A comparative analysis of these two statutes leaves only one ambiguity — the meaning of the term "imprisoned." This uncertainty is rectified by R.C. 1.05, which defines this word as follows:
"As used in the Revised Code, unless the context otherwise requires, `imprisoned' means imprisonment in a county or municipal jail or workhouse if the offense is a misdemeanor, and imprisoned in a state penal or reformatory institution if the offense is a felony***." (Emphasis added.)
This statutory analysis leads us to the conclusion that a person convicted under R.C. 2925.03(A)(7), a second degree felony, must spend at least six months in a state penitentiary or reformatory, and the sentencing judge has no discretion to modify this period of actual incarceration by implementing R.C. 2929.51(A).
This conclusion finds further support when R.C. 2951.04, the provision dealing with drug dependent offenders, is considered.
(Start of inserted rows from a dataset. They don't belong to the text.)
(** * A shallow embedding of the CLOVIS router / agent-chaining runtime

    The development follows the Python sources:
    - [models/models.py]            router session, screenshot slot, text helpers
    - [agents/cua_vision/single_call.py]  batch normaliser, click-loop detector
                                    and status texts of the vision engine
    - [agents/cua_vision/tools.py]  [_to_pixels], bounding boxes
    - [agents/clovis/tools.py]      [denormalize], line wrapping, text panel placement
    - [agents/cua_cli/agent.py]     port extraction, background promotion,
                                    managed background processes
    - [core/registry.py], [ui/visualization_api/]  registry of drawn elements
    - [ui/server.py]                overlay input de-duplication, scene store,
                                    status themes

    Python [str] values are modelled as [string]: the texts covered are
    those of code points below 256, and the properties of lower-casing and
    of the regular expressions are stated for such texts. The coordinate
    conversions [_to_pixels] and [denormalize] are computed on IEEE 754
    binary64 floats ([SpecFloat]), as Python computes them; the geometry of
    text panels, whose values are integers and halves, and the bounding
    boxes of the vision tools are computed on rationals [Q]. Dictionaries
    are [gmap]s, or
    insertion-ordered association lists where the iteration order is
    observable. *)

From Stdlib Require Import ZArith QArith Qround Lqa Bool List Ascii String Lia.
From Stdlib Require Import DecimalString.
From Stdlib Require SpecFloat Qminmax.
From stdpp Require Import base option list gmap strings.

Local Open Scope Z_scope.
Local Open Scope stdpp_scope.

(** ** Python built-ins used by the sources *)

Module Py.

(** [str.isspace] on one code point below 256. *)
Definition isspace (c : ascii) : bool :=
  let n := nat_of_ascii c in
  ((9 <=? n)%nat && (n <=? 13)%nat)
  || ((28 <=? n)%nat && (n <=? 32)%nat)
  || (n =? 133)%nat || (n =? 160)%nat.

(** [str.split()] with no separator: maximal runs of non-blank characters. *)
Fixpoint split_from (cur : string) (s : string) : list string :=
  match s with
  | EmptyString => match cur with EmptyString => [] | _ => [cur] end
  | String c s' =>
      if isspace c
      then match cur with
           | EmptyString => split_from EmptyString s'
           | _ => cur :: split_from EmptyString s'
           end
      else split_from (cur +:+ String c EmptyString) s'
  end.

Definition split (s : string) : list string := split_from EmptyString s.

(** [sep.join(parts)]. *)
Definition join (sep : string) (parts : list string) : string :=
  String.concat sep parts.

(** [" ".join(s.split())]. *)
Definition squeeze (s : string) : string := join " " (split s).

Definition lower_char (c : ascii) : ascii :=
  let n := nat_of_ascii c in
  if ((65 <=? n)%nat && (n <=? 90)%nat)
     || ((192 <=? n)%nat && (n <=? 222)%nat && negb (n =? 215)%nat)
  then ascii_of_nat (n + 32) else c.

(** [str.lower] on code points below 256, where it maps a character to
    a character: [A]-[Z] and U+00C0-U+00DE, the multiplication sign apart,
    move by 32. Beyond them Python's [lower] can change the length of a
    text (U+0130), which this model does not cover. *)
Fixpoint lower (s : string) : string :=
  match s with
  | EmptyString => EmptyString
  | String c s' => String (lower_char c) (lower s')
  end.

Fixpoint lstrip (s : string) : string :=
  match s with
  | EmptyString => EmptyString
  | String c s' => if isspace c then lstrip s' else s
  end.

Fixpoint rev_string (acc s : string) : string :=
  match s with
  | EmptyString => acc
  | String c s' => rev_string (String c acc) s'
  end.

Definition rstrip (s : string) : string :=
  rev_string EmptyString (lstrip (rev_string EmptyString s)).

(** [str.strip()]. *)
Definition strip (s : string) : string := rstrip (lstrip s).

(** [needle in hay]. *)
Fixpoint contains (needle hay : string) : bool :=
  String.prefix needle hay
  || match hay with
     | EmptyString => false
     | String _ hay' => contains needle hay'
     end.

(** [any(m in text for m in markers)]. *)
Definition any_in (markers : list string) (text : string) : bool :=
  existsb (fun m => contains m text) markers.

(** Truth value of a string. *)
Definition truthy (s : string) : bool :=
  match s with EmptyString => false | _ => true end.

(** Truth value of an optional string ([None] and [""] are false). *)
Definition otruthy (o : option string) : bool :=
  match o with Some s => truthy s | None => false end.

(** [a or b] on optional strings. *)
Definition or_else (a b : option string) : option string :=
  if otruthy a then a else b.

(** [s[:n]]. *)
Definition take (n : nat) (s : string) : string := String.substring 0 n s.

(** [s[:k]] for an integer [k]: a negative [k] counts from the end. *)
Definition slice_to (k : Z) (s : string) : string :=
  take (Z.to_nat (if k <? 0 then Z.of_nat (String.length s) + k else k)) s.

Definition eqb (a b : string) : bool := String.eqb a b.

(** Some character of [s] is not blank. *)
Fixpoint nonblank (s : string) : bool :=
  match s with
  | EmptyString => false
  | String c s' => negb (isspace c) || nonblank s'
  end.

(** No character of [s] is blank, and [s] is not empty: a word. *)
Fixpoint solid (s : string) : bool :=
  match s with
  | EmptyString => true
  | String c s' => negb (isspace c) && solid s'
  end.

Definition word (s : string) : bool := truthy s && solid s.

End Py.

(** ** [models/models.py]: the stored screenshot *)

Module Screenshot.

(** An image is identified by the serial number of the screen grab that
    produced it. *)
Definition Image := nat.

(** The module global [_stored_screenshot] together with the screen:
    [grabs] counts the calls of [ImageGrab.grab] made so far. *)
Record Slot := { stored : option Image; grabs : nat }.

(** [ImageGrab.grab()]: a new image, distinct from all earlier ones. *)
Definition grab (s : Slot) : Image * Slot :=
  (grabs s, {| stored := stored s; grabs := S (grabs s) |}).

Definition store_screenshot (s : Slot) : Image * Slot :=
  let '(img, s1) := grab s in
  (img, {| stored := Some img; grabs := grabs s1 |}).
Subdivision (C) of that statute allows a court to place a drug dependent individual on conditional probation only "after completion of any period of actual incarceration which may be required by Chapter 2925." It would make little sense to require a drug dependent offender to serve his stated period of actual incarceration in a state penitentiary, prior to receiving treatment by way of conditional probation, yet allow a non-dependent trafficker in drugs to spend six months or less in the relatively less harsh environs of a county jail.
This court, having found appellant to be ineligible for the sentence modification provided by R.C. 2929.51(A), affirms the judgment of the Court of Appeals.
Judgment affirmed.
CELEBREZZE, C.J., HERBERT, W. BROWN, P. BROWN, JACKSON and HOLMES, JJ., concur.
JACKSON, J., of the Eighth Appellate District, sitting for LOCHER, J.